**Source data**
(** * The Pterodactyl start-up banner scripts, embedded in Rocq

    The repository holds four revisions of one Node.js script:

    - [RunLauncher]  : first program of [src/run.js] (banner, dependency
                       check, application launcher);
    - [RunNpmStart]  : second program of [src/run.js] (full banner, npm
                       install with one reinstall, [npm start]);
    - [Part000]      : [src/unnamed/part_000] (full banner, bash shell);
    - [Part001]      : [src/unnamed/part_001] (full banner, bash shell,
                       the oldest revision).

    JavaScript numbers are modelled twice.  [Num] takes them as exact
    rationals extended with NaN and the two infinities, and the four programs
    are written over it.  [Double] rounds every operation to the nearest
    IEEE-754 double, ties to even, takes the logarithm as V8 computes it
    (the algorithm of fdlibm) and prints numbers as [Number::toString] does;
    the formatters are given over it as well, and [Script] runs them
    statement by statement on a heap of arrays.  The properties say where
    the two arithmetics agree and where only the second one shows what the
    code does.  The sign of zero is not represented.  Console output, awaited
    shell commands and spawned children are recorded as a list of events. *)

From Stdlib Require Import ZArith QArith Qround Qabs Qpower Lqa.
From Stdlib Require Import String Ascii List Bool Lia.
From Stdlib Require Import DecimalString DecimalPos DecimalZ.
Import ListNotations.
Local Open Scope string_scope.

(** ** Exceptions *)

Inductive result (A : Type) : Type :=
| Ok (a : A)
| Throw (e : string).
Arguments Ok {A} a.
Arguments Throw {A} e.

Definition is_ok {A} (r : result A) : bool :=
  match r with Ok _ => true | Throw _ => false end.

(** ** Strings *)

Module Str.

(** A string is held as its UTF-8 bytes. *)

Definition nl : string := String "010"%char "".
Definition dq : string := String "034"%char "".
Definition esc : string := String "027"%char "".

Definition is_space (c : ascii) : bool :=
  let n := nat_of_ascii c in
  ((9 <=? n) && (n <=? 13))%nat || (n =? 32)%nat.

Definition is_digit (c : ascii) : bool :=
  let n := nat_of_ascii c in ((48 <=? n) && (n <=? 57))%nat.

Fixpoint rev_acc (s acc : string) : string :=
  match s with
  | EmptyString => acc
  | String c s' => rev_acc s' (String c acc)
  end.

Definition rev (s : string) : string := rev_acc s "".

(** White space beyond ASCII, by its UTF-8 bytes: U+00A0 in two bytes;
    U+1680, U+2000 to U+200A, U+2028, U+2029, U+202F, U+205F, U+3000 and
    U+FEFF in three. *)
Definition is_space2 (a b : ascii) : bool :=
  ((nat_of_ascii a =? 194) && (nat_of_ascii b =? 160))%nat.

Definition is_space3 (a b c : ascii) : bool :=
  let x := nat_of_ascii a in
  let y := nat_of_ascii b in
  let z := nat_of_ascii c in
  ((x =? 225) && (y =? 154) && (z =? 128)
   || (x =? 226) && (y =? 128)
      && ((128 <=? z) && (z <=? 138) || (z =? 168) || (z =? 169) || (z =? 175))
   || (x =? 226) && (y =? 129) && (z =? 159)
   || (x =? 227) && (y =? 128) && (z =? 128)
   || (x =? 239) && (y =? 187) && (z =? 191))%nat.

(** The bytes such a character can begin with, and end with. *)
Definition begins_space (a : ascii) : bool :=
  let x := nat_of_ascii a in
  ((x =? 194) || (x =? 225) || (x =? 226) || (x =? 227) || (x =? 239))%nat.

Definition ends_space (c : ascii) : bool :=
  let z := nat_of_ascii c in
  ((128 <=? z) && (z <=? 191))%nat.

(** Removes the white space a string begins with; with [backwards], the
    string is read from its end, so that the bytes of a character come last
    byte first. *)
Fixpoint strip (backwards : bool) (s : string) : string :=
  match s with
  | String a s1 =>
      if is_space a then strip backwards s1
      else if negb (if backwards then ends_space a else begins_space a) then s
      else
        match s1 with
        | String b s2 =>
            if (if backwards then is_space2 b a else is_space2 a b)
            then strip backwards s2
            else
              match s2 with
              | String c s3 =>
                  if (if backwards then is_space3 c b a else is_space3 a b c)
                  then strip backwards s3
                  else s
              | EmptyString => s
              end
        | EmptyString => s
        end
  | EmptyString => EmptyString
  end.

(** [s.trimStart()] *)
Definition trimStart (s : string) : string := strip false s.

(** [s.trimEnd()] *)
Definition trimEnd (s : string) : string := rev (strip true (rev s)).

(** [s.trim()] *)
Definition trim (s : string) : string := trimEnd (trimStart s).

(** [s.split(c)] for a one-character separator. *)
Fixpoint split_on (sep : ascii) (s : string) (cur : string) : list string :=
  match s with
  | EmptyString => [rev cur]
  | String c s' =>
      if Ascii.eqb c sep then rev cur :: split_on sep s' ""
      else split_on sep s' (String c cur)
  end.

Definition split (sep : ascii) (s : string) : list string := split_on sep s "".

(** [parts.join(sep)] *)
Fixpoint join (sep : string) (l : list string) : string :=
  match l with
  | [] => ""
  | [x] => x
  | x :: tl => x ++ sep ++ join sep tl
  end.

Fixpoint repeat (c : ascii) (n : nat) : string :=
  match n with O => "" | S k => String c (repeat c k) end.

(** [s.padEnd(n)] *)
Definition padEnd (n : nat) (s : string) : string :=
  s ++ repeat " "%char (n - String.length s).

(** [s.padStart(n, '0')] *)
Definition padStart0 (n : nat) (s : string) : string :=
  repeat "0"%char (n - String.length s) ++ s.

(** [s.substring(1)] *)
Definition substring1 (s : string) : string :=
  match s with EmptyString => "" | String _ s' => s' end.

Fixpoint startsWith (p s : string) : bool :=
  match p, s with
  | EmptyString, _ => true
  | String a p', String b s' => Ascii.eqb a b && startsWith p' s'
  | String _ _, EmptyString => false
  end.

(** [s.endsWith(p)] *)
Definition endsWith (p s : string) : bool := startsWith (rev p) (rev s).

(** [s.includes(p)] *)
Fixpoint includes (p s : string) : bool :=
  startsWith p s ||
  match s with
  | EmptyString => false
  | String _ s' => includes p s'
  end.

(** [s.replace(c, r)] for a one-character pattern: the first occurrence only. *)
Fixpoint replace1 (c : ascii) (r : string) (s : string) : string :=
  match s with
  | EmptyString => ""
  | String a s' => if Ascii.eqb a c then r ++ s' else String a (replace1 c r s')
  end.

(** Splits off the longest prefix of decimal digits. *)
Fixpoint span_digits (s : string) : string * string :=
  match s with
  | String c s' =>
      if is_digit c then let (d, r) := span_digits s' in (String c d, r)
      else ("", s)
  | EmptyString => ("", "")
  end.

(** Decimal rendering of an integer. *)
Definition dec (z : Z) : string := NilZero.string_of_int (Z.to_int z).

(** Value of a string of decimal digits ([0] for the empty string). *)
Definition undec (s : string) : Z :=
  match NilZero.uint_of_string s with
  | Some u => Z.of_uint u
  | None => 0
  end.

End Str.

(** ** Numbers *)

Module Num.

(** The numbers of this module are exact: a finite number is a rational, and
    [add], [mul], [div], [floor_log], [toString] and [toFixed_digits] compute
    on it without rounding.  They agree with the operations of JavaScript
    wherever the exact result is itself a double; [Double], further down, has
    the operations with their rounding, and the fdlibm logarithm and the
    shortest decimal text that [floor_log] and [toString] leave out. *)

Inductive number : Type :=
| NaN
| Infinity (negative : bool)
| Fin (q : Q).

Definition of_Z (z : Z) : number := Fin (inject_Z z).

Definition Qlt_bool (a b : Q) : bool := negb (Qle_bool b a).
Definition Qis_zero (a : Q) : bool := Qeq_bool a 0.
Definition Qneg (a : Q) : bool := Qlt_bool a 0.

(** [isNaN(x)] on a number. *)
Definition isNaN (x : number) : bool :=
  match x with NaN => true | _ => false end.

(** [x > y], [x < y], [x >= y], [x <= y]: false as soon as one side is NaN. *)
Definition lt (x y : number) : bool :=
  match x, y with
  | NaN, _ | _, NaN => false
  | Infinity a, Infinity b => a && negb b
  | Infinity a, Fin _ => a
  | Fin _, Infinity b => negb b
  | Fin a, Fin b => Qlt_bool a b
  end.

Definition gt (x y : number) : bool := lt y x.

Definition le (x y : number) : bool :=
  match x, y with
  | NaN, _ | _, NaN => false
  | Infinity a, Infinity b => a || negb b
  | Infinity a, Fin _ => a
  | Fin _, Infinity b => negb b
  | Fin a, Fin b => Qle_bool a b
  end.

Definition ge (x y : number) : bool := le y x.

(** [x === y] on numbers. *)
Definition eq (x y : number) : bool :=
  match x, y with
  | Fin a, Fin b => Qeq_bool a b
  | Infinity a, Infinity b => Bool.eqb a b
  | _, _ => false
  end.

Definition neg (x : number) : number :=
  match x with
  | NaN => NaN
  | Infinity b => Infinity (negb b)
  | Fin a => Fin (Qred (- a))
  end.

Definition add (x y : number) : number :=
  match x, y with
  | NaN, _ | _, NaN => NaN
  | Infinity a, Infinity b => if Bool.eqb a b then Infinity a else NaN
  | Infinity a, Fin _ => Infinity a
  | Fin _, Infinity b => Infinity b
  | Fin a, Fin b => Fin (Qred (a + b))
  end.

Definition sub (x y : number) : number := add x (neg y).

Definition mul (x y : number) : number :=
  match x, y with
  | NaN, _ | _, NaN => NaN
  | Infinity a, Infinity b => Infinity (xorb a b)
  | Infinity a, Fin b | Fin b, Infinity a =>
      if Qis_zero b then NaN else Infinity (xorb a (Qneg b))
  | Fin a, Fin b => Fin (Qred (a * b))
  end.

**Problem to solve**
Referring to the material above, set down exactly the lines between the line with "Definition esc : string" and the line with "Definition is_space2 (a", inclusive, and no other lines.

**Solution**
Definition esc : string := String "027"%char "".

Definition is_space (c : ascii) : bool :=
  let n := nat_of_ascii c in
  ((9 <=? n) && (n <=? 13))%nat || (n =? 32)%nat.

Definition is_digit (c : ascii) : bool :=
  let n := nat_of_ascii c in ((48 <=? n) && (n <=? 57))%nat.

Fixpoint rev_acc (s acc : string) : string :=
  match s with
  | EmptyString => acc
  | String c s' => rev_acc s' (String c acc)
  end.

Definition rev (s : string) : string := rev_acc s "".

(** White space beyond ASCII, by its UTF-8 bytes: U+00A0 in two bytes;
    U+1680, U+2000 to U+200A, U+2028, U+2029, U+202F, U+205F, U+3000 and
    U+FEFF in three. *)
Definition is_space2 (a b : ascii) : bool :=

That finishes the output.